▶ **GOAL OF THE EXERCISE**
Please write out the listing beneath this sentence exactly, from its first line to the line with "- cbn [rangeItems].", and stop there.

▶ **RECORDS SUPPLIED**

▬▬▬

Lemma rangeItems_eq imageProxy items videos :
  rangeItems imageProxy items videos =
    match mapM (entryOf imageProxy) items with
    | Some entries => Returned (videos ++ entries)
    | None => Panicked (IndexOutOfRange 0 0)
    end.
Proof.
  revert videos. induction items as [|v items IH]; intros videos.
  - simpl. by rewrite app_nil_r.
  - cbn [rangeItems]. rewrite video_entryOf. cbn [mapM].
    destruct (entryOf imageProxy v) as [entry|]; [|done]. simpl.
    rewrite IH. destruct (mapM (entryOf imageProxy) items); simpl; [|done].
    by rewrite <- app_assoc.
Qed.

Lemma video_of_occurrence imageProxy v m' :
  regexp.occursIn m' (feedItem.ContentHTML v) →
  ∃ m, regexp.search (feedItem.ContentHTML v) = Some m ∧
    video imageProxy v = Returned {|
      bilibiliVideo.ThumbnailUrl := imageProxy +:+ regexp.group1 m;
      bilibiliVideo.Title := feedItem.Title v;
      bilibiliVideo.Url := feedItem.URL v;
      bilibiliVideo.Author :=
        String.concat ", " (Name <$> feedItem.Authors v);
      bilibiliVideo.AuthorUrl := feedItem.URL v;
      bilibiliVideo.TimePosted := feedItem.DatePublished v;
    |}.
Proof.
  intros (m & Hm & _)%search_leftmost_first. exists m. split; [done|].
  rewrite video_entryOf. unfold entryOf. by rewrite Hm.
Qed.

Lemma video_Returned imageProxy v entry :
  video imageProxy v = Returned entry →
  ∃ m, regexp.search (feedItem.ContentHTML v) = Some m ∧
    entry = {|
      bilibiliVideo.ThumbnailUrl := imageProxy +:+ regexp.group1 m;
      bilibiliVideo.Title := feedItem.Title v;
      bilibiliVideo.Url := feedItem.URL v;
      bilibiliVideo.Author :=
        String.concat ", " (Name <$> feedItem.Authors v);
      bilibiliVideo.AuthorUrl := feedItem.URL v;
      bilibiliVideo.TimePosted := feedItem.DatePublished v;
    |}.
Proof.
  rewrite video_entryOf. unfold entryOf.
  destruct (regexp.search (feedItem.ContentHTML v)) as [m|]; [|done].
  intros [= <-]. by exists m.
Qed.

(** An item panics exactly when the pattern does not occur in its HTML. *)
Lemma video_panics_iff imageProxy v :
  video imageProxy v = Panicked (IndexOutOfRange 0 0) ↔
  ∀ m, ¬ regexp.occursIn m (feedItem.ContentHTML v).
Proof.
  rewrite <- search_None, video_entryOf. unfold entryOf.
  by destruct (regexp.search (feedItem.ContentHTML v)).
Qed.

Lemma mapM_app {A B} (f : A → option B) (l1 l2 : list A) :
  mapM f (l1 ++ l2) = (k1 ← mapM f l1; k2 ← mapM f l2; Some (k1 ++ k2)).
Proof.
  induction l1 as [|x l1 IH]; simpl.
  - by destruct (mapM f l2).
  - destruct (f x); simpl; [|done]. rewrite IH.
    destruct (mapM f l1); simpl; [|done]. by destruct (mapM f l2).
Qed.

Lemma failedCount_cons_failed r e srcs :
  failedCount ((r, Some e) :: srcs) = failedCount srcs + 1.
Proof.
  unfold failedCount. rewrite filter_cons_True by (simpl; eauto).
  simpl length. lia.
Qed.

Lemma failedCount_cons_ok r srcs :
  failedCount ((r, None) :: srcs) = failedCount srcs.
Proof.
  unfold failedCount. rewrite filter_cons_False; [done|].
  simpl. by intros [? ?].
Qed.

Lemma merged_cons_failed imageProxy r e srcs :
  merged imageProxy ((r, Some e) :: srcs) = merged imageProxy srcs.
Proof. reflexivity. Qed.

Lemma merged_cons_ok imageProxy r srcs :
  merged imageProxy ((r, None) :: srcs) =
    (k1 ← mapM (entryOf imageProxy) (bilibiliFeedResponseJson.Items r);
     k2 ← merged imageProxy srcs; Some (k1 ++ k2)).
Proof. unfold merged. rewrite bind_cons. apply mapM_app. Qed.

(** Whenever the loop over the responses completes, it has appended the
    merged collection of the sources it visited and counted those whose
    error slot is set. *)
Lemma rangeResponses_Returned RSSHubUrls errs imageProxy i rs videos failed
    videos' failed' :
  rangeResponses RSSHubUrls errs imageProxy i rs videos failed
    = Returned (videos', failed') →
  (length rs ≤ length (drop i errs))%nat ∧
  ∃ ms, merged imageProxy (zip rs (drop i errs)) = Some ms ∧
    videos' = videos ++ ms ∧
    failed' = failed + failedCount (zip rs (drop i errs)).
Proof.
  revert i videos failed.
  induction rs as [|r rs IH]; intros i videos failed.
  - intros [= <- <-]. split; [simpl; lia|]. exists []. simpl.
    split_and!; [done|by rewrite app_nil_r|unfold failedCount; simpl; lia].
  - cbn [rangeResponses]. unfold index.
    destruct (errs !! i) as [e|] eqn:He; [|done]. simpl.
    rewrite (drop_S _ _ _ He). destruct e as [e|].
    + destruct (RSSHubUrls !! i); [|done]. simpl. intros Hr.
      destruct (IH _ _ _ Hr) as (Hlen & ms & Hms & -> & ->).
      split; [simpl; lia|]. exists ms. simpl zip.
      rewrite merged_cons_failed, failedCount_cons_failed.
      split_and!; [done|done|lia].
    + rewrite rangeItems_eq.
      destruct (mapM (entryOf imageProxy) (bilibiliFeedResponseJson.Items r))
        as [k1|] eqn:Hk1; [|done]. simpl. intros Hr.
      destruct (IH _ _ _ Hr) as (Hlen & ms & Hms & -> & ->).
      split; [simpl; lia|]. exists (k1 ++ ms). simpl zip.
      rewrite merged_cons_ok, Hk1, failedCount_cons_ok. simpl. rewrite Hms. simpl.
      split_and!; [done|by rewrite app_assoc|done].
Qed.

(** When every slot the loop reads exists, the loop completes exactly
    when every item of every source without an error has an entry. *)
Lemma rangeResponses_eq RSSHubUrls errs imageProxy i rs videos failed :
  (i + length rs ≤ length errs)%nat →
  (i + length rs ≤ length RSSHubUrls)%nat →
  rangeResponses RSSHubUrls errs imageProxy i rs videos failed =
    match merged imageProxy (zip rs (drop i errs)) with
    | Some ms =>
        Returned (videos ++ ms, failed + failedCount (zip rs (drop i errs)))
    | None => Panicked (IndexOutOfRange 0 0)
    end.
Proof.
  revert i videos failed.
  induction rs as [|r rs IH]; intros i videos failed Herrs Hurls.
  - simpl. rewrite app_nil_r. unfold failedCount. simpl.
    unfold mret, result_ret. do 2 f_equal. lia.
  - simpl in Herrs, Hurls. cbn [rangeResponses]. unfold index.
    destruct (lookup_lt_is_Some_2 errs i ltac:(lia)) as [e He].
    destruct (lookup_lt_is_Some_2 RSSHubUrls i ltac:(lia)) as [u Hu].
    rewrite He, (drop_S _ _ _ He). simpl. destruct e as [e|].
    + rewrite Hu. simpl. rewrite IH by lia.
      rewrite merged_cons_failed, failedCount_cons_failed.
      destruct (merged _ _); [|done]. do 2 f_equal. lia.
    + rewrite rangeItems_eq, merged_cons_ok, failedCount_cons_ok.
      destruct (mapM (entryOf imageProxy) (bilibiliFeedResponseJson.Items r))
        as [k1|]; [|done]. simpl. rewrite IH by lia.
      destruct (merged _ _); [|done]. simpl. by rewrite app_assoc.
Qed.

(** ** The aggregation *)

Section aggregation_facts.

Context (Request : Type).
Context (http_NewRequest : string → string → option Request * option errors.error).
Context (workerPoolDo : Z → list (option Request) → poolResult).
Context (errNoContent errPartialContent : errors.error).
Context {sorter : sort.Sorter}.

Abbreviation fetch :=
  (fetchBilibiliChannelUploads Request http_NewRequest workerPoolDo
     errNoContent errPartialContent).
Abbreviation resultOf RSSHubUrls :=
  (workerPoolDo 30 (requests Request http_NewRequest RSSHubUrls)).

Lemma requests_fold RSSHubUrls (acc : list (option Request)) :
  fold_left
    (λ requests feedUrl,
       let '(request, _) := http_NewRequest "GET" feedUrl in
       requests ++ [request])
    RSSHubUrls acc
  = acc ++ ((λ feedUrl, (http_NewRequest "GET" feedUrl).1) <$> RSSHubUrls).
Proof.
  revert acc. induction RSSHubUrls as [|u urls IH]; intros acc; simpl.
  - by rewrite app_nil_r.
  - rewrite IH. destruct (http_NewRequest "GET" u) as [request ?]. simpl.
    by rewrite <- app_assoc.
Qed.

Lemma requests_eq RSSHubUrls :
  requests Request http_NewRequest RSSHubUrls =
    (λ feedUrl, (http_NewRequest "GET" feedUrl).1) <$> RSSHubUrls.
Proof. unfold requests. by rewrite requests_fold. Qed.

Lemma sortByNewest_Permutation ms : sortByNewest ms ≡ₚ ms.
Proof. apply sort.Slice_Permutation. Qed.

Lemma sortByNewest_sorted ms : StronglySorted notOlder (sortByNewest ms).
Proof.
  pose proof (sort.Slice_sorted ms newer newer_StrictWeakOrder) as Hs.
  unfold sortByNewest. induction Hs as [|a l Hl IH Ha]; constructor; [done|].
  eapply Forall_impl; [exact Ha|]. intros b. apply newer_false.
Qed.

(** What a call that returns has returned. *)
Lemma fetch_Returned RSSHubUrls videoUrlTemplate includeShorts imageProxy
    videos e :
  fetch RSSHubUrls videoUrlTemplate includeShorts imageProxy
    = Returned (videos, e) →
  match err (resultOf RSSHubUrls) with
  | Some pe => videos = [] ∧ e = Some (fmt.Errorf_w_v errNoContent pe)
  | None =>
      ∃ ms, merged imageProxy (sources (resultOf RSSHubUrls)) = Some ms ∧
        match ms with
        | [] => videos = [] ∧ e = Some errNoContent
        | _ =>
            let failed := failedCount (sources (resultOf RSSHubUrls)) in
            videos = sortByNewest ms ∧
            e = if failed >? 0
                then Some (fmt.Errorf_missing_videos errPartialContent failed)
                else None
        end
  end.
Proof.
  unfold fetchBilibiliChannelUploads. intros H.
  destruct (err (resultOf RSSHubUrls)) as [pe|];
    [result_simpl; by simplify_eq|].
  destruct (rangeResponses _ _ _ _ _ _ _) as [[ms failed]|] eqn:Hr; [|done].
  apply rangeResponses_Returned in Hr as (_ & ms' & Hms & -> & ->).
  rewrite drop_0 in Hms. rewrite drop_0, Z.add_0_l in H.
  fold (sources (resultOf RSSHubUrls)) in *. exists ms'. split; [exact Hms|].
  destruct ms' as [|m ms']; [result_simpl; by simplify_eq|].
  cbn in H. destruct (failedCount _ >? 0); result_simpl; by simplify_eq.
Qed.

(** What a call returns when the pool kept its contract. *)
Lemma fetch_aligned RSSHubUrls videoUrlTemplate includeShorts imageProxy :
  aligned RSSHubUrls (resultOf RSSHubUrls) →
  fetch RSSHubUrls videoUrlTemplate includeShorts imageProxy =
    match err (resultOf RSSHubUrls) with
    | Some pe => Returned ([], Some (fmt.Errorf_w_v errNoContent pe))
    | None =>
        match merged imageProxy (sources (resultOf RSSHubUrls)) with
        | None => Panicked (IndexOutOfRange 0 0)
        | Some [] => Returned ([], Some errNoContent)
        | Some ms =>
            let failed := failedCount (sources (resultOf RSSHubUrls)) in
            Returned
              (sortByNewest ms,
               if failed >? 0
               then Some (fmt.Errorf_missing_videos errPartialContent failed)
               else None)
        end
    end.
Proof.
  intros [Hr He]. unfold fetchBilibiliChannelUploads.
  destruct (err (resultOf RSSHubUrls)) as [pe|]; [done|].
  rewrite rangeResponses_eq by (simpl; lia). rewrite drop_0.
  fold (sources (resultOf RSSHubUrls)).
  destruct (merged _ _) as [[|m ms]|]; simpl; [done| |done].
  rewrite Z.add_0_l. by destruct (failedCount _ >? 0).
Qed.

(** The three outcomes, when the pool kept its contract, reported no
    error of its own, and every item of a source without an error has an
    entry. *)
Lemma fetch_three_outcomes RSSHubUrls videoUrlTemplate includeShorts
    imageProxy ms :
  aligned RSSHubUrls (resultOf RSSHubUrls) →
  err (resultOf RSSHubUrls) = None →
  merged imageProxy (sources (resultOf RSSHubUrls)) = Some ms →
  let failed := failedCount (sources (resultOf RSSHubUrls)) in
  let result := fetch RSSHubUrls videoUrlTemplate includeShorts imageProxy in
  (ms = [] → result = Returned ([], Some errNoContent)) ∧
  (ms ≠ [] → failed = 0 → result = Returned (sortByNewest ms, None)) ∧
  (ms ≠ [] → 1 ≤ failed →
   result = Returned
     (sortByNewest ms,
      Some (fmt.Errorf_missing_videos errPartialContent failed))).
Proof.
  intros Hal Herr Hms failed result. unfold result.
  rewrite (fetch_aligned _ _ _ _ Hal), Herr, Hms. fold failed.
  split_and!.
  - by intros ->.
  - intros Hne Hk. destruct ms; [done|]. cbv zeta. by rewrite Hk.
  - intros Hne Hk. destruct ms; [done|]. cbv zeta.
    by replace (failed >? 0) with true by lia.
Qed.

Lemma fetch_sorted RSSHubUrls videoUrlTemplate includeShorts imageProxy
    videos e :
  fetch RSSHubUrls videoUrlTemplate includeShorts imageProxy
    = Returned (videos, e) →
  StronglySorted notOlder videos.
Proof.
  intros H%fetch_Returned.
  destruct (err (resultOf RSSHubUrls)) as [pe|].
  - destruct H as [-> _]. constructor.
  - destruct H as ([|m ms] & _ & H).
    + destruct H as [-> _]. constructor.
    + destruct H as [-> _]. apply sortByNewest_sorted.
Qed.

▬▬▬

▶ **OUTPUT FOR THIS EXERCISE**
Lemma rangeItems_eq imageProxy items videos :
  rangeItems imageProxy items videos =
    match mapM (entryOf imageProxy) items with
    | Some entries => Returned (videos ++ entries)
    | None => Panicked (IndexOutOfRange 0 0)
    end.
Proof.
  revert videos. induction items as [|v items IH]; intros videos.
  - simpl. by rewrite app_nil_r.
  - cbn [rangeItems]. rewrite video_entryOf. cbn [mapM].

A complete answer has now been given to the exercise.